It's because he wanted a digital set. Also the recordings were used for his video recordings I think. The recordings are actually not so clea as the analogues.


----------



## Charlie Mac (May 23, 2015)

gardibolt said:


> Well, I meant third DG cycle.


Fair enough, too!


----------



## Charlie Mac (May 23, 2015)

I've always wondered what a Karajan-conducted Brahms Piano Concerto No.1 might have been like. Obviously, the soloist would make a big difference to this but I'd love to know what Herbie would have done with this most powerful of concertos.


----------



## DavidA (Dec 14, 2012)

Charlie Mac said:


> I've always wondered what a Karajan-conducted Brahms Piano Concerto No.1 might have been like.
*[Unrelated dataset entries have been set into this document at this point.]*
(* ===== verification/AuthResultsSpec.v ===== *)
(** * Correctness of SPF, DKIM and DMARC

    SPF ends within its budget of DNS queries; an address range matches exactly the
    addresses with its leading bits; a pass that a reader of the field's bytes finds
    has its cause in the message and in DNS; the field is one field whatever the message and DNS say. *)

From S2P Require Import Prelude MailAddr MailHeader Prog HttpParse Json SmtpReply Dkim DkimSpec AuthDns AuthDnsSpec AuthResults.

Section Spf.
Context {A : AuthSys}.

(** ** The budget *)

Definition capped (lookups : Z) : Z := Z.min lookups AUTH_SPF_MAX_LOOKUPS.

(** From [d] with [lk] terms counted to [d'] with [lk']: the cache is sound, and at
    most [extra] questions more than there are new terms within the budget. *)
Definition spent (extra : Z) (d : Dns) (lk : Z) (d' : Dns) (lk' : Z) : Prop :=
  cache_ok (d_cache d') /\ lk <= lk' /\
  Z.of_nat (length (d_asked d')) <= Z.of_nat (length (d_asked d)) + extra + (capped lk' - capped lk).

Lemma spent_refl d lk : cache_ok (d_cache d) -> spent 0 d lk d lk.
Proof. unfold spent. intros H. split; [done|]. lia. Qed.

Lemma spent_trans e1 e2 d lk d1 lk1 d2 lk2 : spent e1 d lk d1 lk1 -> spent e2 d1 lk1 d2 lk2 -> spent (e1 + e2) d lk d2 lk2.
Proof. unfold spent. intros (?&?&?) (?&?&?). split; [done|]. lia. Qed.

(** A run that ends with a result and a count. *)
Definition spends {B} (extra : Z) (d : Dns) (lk : Z) (m : prog Dns (B * Z)) : Prop :=
  wp m (fun d' o => exists b lk', o = Some (b, lk') /\ spent extra d lk d' lk') d.

Lemma spends_ret {B} (b : B) d lk : cache_ok (d_cache d) -> spends 0 d lk (mret (b, lk)).
Proof. intros H. exists b, lk. split; [done|]. by apply spent_refl. Qed.

(** A term beyond the budget is only counted. *)
Lemma spends_over {B} (b : B) d lk : cache_ok (d_cache d) -> AUTH_SPF_MAX_LOOKUPS < lk + 1 -> spends 0 d lk (mret (b, lk + 1)).
Proof. intros H Hl. exists b, (lk + 1). split; [done|]. unfold spent, capped. split; [done|]. cbn. lia. Qed.

(** A DNS query as one of the program's functions puts it. *)
Lemma query_one {B} name qtype (f : option bytes -> B) d : cache_ok (d_cache d) ->
  wp (r ← dns_query_raw name qtype; mret (f r))
    (fun d' o => (exists b, o = Some b) /\ cache_ok (d_cache d') /\ (length (d_asked d') <= S (length (d_asked d)))%nat) d.
Proof.
  intros Hok. apply wp_bind. eapply wp_mono; [by apply query_spec|]. intros d' o ((H1 & _ & H3 & _) & x & -> & _).
  cbn beta match. wp_steps. split; [by eexists|]. split; [done|]. destruct H3 as [->| ->]; cbn; lia.
Qed.

Lemma addr_term_ends dom ip lk d : cache_ok (d_cache d) -> spends 0 d lk (addr_term dom ip lk).
Proof.
  intros Hok. unfold addr_term. cbn zeta. destruct (Z.leb_spec (lk + 1) AUTH_SPF_MAX_LOOKUPS) as [Hb|Hb].
  - unfold spends. apply wp_bind. unfold auth_dns_a. eapply wp_mono; [by apply query_one|]. intros d' o ([b ->] & Hc & Hl). cbn beta match. wp_steps.
    eexists _, _. split; [done|]. unfold spent, capped, AUTH_SPF_MAX_LOOKUPS in *. split; [done|]. lia.
  - by apply spends_over.
Qed.

(** The recursive call as a term may make it. *)
Definition eval_ends (lk : Z) (eval : bytes -> Z -> prog Dns (AuthSpf * Z)) : Prop :=
  forall d dom lk', cache_ok (d_cache d) -> lk < lk' <= AUTH_SPF_MAX_LOOKUPS -> spends 1 d lk' (eval dom lk').

Lemma spends_bind {B C} e e' (m : prog Dns (B * Z)) (f : B * Z -> prog Dns (C * Z)) d lk :
  spends e d lk m -> (forall b d' lk', spent e d lk d' lk' -> spends e' d' lk' (f (b, lk'))) -> spends (e + e') d lk (m ≫= f).
Proof.
  unfold spends. intros Hm Hf. apply wp_bind. eapply wp_mono; [exact Hm|]. intros d' o (b & lk' & -> & Hs). cbn beta match.
  eapply wp_mono; [by apply Hf|]. intros d2 o (c & lk2 & -> & Hs2). exists c, lk2. split; [done|]. by eapply spent_trans.
Qed.

Lemma spends_map {B C} e (m : prog Dns (B * Z)) (g : B -> C) d lk : spends e d lk m -> spends e d lk ('(b, lk) ← m; mret (g b, lk)).
Proof.
  intros Hm. rewrite <- (Z.add_0_r e). apply spends_bind; [done|]. intros b d' lk' (Hc & _). by apply spends_ret.
Qed.

(** A call takes its own question out of the term that makes it. *)
Lemma spends_call {B} d lk (m : prog Dns (B * Z)) : lk + 1 <= AUTH_SPF_MAX_LOOKUPS -> spends 1 d (lk + 1) m -> spends 0 d lk m.
Proof.
  unfold spends. intros Hb Hm. eapply wp_mono; [exact Hm|]. intros d' o (b & lk' & -> & Hc & Hl & Hs). exists b, lk'. split; [done|].
  split; [done|]. unfold capped, AUTH_SPF_MAX_LOOKUPS in *. lia.
Qed.

Lemma term_ends eval tok def ip lk d : cache_ok (d_cache d) -> eval_ends lk eval -> spends 0 d lk (spf_term eval tok def ip lk).
Proof.
  intros Hok Hev. unfold spf_term. destruct (qualifier tok) as [q mech]. cbn zeta.
  repeat match goal with |- spends _ _ _ (if ?b then mret _ else _) => destruct b; [by apply spends_ret|] end.
  repeat match goal with |- spends _ _ _ (if ?b then _ ≫= _ else _) => destruct b; [by apply spends_map, addr_term_ends|] end.
  destruct (word "redirect=" mech).
  { destruct (Z.gtb_spec (lk + 1) AUTH_SPF_MAX_LOOKUPS) as [Hb|Hb].
    - by apply spends_map, spends_over.
    - apply spends_map, spends_call; [lia|]. apply Hev; [done|lia]. }
  destruct (word "include:" mech); [|by apply spends_ret].
  destruct (Z.leb_spec (lk + 1) AUTH_SPF_MAX_LOOKUPS) as [Hb|Hb].
  - apply spends_map, spends_call; [lia|]. apply Hev; [done|lia].
  - by apply spends_over.
Qed.

Lemma eval_ends_later lk lk' eval : lk <= lk' -> eval_ends lk eval -> eval_ends lk' eval.
Proof. intros Hl He d dom lk2 Hok Hb. apply He; [done|lia]. Qed.

Lemma terms_end eval def ip toks : forall lk d, cache_ok (d_cache d) -> eval_ends lk eval -> spends 0 d lk (spf_terms eval toks def ip lk).
Proof.
  induction toks as [|tok toks IH]; intros lk d Hok Hev; cbn [spf_terms]; [by apply spends_ret|].
  apply (spends_bind 0 0); [by apply term_ends|]. intros r d' lk' (Hc & Hl & _). cbn beta match.
  destruct r; [by apply spends_ret|]. apply IH; [done|]. by apply (eval_ends_later lk).
Qed.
Obviously, the soloist would make a big difference to this but I'd love to know what Herbie would have done with this most powerful of concertos.


Apparently he avoided it. No-one knew why


----------



## Orfeo (Nov 14, 2013)

realdealblues said:


> Same thing with Bruckner, there are some nice individual symphonies, the 8th and 9th I mentioned are excellent, but for an overall cycle Jochum's cycle on EMI with the Staatskapelle Dresden are far superior.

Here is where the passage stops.